**The data**.
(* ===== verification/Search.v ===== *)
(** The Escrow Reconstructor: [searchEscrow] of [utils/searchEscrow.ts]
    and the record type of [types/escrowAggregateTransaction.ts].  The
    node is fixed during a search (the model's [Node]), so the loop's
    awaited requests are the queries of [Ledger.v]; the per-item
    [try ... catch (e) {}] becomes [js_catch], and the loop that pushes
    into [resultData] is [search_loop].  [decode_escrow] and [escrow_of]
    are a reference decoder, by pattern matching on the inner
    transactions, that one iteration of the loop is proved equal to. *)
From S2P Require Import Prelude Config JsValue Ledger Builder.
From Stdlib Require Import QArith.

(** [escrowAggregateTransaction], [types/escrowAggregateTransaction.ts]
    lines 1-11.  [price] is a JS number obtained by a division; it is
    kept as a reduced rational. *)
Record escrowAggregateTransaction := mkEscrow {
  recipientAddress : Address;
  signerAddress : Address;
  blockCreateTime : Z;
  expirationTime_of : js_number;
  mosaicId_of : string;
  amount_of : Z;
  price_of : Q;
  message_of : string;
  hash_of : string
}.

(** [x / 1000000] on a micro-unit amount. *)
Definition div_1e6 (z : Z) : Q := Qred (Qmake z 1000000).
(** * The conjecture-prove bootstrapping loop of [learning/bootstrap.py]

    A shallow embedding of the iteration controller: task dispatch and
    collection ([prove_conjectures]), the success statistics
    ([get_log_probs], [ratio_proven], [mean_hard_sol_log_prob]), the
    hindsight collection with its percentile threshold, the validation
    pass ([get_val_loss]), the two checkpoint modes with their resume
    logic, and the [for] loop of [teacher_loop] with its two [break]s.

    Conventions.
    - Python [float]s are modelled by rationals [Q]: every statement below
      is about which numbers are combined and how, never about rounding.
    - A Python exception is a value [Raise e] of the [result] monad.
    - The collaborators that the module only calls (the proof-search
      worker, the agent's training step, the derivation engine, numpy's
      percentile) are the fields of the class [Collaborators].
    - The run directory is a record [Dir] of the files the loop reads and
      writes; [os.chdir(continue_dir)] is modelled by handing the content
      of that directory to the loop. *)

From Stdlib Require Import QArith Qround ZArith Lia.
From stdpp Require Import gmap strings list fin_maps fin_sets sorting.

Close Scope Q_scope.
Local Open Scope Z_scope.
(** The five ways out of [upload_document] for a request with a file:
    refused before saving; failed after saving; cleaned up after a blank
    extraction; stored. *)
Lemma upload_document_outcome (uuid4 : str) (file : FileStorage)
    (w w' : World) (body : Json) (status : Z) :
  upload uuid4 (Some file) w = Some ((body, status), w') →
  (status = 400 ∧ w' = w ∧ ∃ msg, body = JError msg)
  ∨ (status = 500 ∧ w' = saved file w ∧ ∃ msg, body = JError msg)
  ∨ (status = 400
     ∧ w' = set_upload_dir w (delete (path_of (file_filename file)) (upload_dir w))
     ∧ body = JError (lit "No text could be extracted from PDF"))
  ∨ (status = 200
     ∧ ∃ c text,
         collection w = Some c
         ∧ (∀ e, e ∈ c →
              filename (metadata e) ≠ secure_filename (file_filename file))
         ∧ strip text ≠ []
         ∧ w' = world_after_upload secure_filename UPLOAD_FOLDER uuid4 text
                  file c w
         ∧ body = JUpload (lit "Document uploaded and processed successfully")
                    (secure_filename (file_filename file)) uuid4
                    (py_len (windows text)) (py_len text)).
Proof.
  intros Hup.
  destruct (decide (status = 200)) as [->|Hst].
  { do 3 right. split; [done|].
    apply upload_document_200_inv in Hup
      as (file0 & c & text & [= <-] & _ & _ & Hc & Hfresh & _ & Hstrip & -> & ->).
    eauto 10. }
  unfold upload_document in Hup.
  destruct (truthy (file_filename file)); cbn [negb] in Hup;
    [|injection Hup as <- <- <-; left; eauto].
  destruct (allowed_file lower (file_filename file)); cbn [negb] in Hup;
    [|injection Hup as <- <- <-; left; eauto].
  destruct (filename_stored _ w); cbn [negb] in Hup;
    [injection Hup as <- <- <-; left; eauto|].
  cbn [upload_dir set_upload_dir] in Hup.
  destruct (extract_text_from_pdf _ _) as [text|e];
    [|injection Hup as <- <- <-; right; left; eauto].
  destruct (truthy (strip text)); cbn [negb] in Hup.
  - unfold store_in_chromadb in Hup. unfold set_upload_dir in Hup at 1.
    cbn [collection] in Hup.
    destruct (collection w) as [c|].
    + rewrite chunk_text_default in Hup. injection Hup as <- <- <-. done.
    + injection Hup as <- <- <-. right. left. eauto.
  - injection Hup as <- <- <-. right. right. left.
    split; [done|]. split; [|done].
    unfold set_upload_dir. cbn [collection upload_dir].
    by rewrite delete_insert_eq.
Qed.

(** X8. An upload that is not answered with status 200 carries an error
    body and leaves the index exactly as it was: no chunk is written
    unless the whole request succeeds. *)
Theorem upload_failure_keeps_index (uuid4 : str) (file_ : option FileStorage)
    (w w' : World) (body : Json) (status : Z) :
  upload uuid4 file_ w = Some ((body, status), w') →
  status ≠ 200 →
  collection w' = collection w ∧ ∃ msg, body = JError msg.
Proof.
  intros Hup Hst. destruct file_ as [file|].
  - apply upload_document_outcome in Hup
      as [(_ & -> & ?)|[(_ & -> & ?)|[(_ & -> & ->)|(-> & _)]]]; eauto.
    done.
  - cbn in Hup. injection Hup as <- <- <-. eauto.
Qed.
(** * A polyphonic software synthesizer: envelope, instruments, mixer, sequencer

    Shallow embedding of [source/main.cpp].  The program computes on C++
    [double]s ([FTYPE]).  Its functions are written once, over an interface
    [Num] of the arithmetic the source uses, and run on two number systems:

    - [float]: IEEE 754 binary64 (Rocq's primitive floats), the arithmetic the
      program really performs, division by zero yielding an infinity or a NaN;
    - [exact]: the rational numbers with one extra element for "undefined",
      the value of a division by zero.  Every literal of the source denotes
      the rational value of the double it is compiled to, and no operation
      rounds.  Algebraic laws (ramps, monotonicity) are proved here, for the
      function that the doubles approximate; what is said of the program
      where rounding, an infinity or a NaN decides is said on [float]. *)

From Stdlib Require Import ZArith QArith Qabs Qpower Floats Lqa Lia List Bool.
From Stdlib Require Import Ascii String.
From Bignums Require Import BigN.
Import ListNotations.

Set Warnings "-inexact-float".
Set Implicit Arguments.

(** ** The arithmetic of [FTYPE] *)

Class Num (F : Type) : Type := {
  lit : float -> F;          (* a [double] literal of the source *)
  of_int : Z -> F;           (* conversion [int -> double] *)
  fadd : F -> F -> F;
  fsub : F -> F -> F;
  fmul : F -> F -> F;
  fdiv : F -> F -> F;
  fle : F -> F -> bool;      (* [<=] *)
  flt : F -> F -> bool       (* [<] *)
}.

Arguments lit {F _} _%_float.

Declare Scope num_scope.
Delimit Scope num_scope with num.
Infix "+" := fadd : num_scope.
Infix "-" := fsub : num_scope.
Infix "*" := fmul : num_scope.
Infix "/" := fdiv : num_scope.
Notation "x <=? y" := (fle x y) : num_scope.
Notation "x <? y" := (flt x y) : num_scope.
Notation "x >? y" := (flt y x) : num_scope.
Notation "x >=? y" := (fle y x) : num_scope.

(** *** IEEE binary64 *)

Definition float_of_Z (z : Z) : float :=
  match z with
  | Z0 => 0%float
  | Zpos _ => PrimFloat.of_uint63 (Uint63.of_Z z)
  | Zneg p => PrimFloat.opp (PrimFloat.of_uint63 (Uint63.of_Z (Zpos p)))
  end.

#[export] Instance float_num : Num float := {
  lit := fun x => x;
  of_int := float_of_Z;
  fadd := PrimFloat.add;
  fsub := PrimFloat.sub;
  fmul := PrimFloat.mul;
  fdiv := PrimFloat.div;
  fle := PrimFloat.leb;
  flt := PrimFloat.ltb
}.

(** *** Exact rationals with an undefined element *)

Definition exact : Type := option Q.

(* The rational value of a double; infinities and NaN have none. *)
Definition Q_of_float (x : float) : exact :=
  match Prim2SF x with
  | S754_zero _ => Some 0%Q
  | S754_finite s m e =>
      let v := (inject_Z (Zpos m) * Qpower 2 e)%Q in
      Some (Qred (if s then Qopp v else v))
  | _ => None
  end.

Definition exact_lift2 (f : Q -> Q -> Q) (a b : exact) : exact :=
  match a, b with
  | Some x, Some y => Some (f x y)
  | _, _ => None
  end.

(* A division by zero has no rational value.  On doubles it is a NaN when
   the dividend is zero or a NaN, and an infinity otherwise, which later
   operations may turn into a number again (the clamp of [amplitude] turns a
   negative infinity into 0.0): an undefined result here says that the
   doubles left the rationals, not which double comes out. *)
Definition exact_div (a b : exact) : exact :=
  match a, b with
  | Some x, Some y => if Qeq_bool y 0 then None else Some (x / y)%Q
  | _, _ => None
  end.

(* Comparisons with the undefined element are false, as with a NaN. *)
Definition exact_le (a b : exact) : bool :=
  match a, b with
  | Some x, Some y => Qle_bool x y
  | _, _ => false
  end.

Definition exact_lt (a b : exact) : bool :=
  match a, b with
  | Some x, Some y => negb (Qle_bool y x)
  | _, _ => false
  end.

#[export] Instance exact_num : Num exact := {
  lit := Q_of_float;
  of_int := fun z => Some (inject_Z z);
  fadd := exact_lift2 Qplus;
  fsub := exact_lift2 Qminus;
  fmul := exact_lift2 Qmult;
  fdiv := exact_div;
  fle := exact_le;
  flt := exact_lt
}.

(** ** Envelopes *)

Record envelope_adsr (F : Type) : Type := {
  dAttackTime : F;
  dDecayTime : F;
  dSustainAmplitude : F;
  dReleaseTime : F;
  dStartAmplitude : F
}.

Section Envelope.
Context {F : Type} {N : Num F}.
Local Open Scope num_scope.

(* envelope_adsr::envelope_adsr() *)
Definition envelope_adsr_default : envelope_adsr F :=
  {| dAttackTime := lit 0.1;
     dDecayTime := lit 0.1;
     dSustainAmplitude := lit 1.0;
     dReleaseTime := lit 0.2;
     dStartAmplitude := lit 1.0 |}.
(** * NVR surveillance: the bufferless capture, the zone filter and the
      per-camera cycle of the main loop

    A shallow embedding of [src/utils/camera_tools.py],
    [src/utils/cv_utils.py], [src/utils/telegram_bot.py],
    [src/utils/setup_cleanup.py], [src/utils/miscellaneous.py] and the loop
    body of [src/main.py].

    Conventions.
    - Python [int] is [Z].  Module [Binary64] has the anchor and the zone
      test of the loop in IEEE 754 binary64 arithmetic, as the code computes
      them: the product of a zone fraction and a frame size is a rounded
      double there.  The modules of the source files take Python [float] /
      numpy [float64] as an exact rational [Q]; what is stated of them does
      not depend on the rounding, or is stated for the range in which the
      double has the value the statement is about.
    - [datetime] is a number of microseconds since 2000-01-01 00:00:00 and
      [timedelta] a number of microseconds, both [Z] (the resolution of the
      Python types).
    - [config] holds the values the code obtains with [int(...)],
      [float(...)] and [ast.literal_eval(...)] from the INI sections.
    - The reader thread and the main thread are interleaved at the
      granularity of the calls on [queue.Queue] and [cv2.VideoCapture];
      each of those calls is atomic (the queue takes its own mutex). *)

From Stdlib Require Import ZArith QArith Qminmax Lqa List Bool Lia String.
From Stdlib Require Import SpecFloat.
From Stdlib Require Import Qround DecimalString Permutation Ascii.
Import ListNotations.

**Exercise requirements**. Which lines above hold the string "unfold"? Please copy all of them.

**Response to the task**.
  unfold upload_document in Hup.
  - unfold store_in_chromadb in Hup. unfold set_upload_dir in Hup at 1.
    unfold set_upload_dir. cbn [collection upload_dir].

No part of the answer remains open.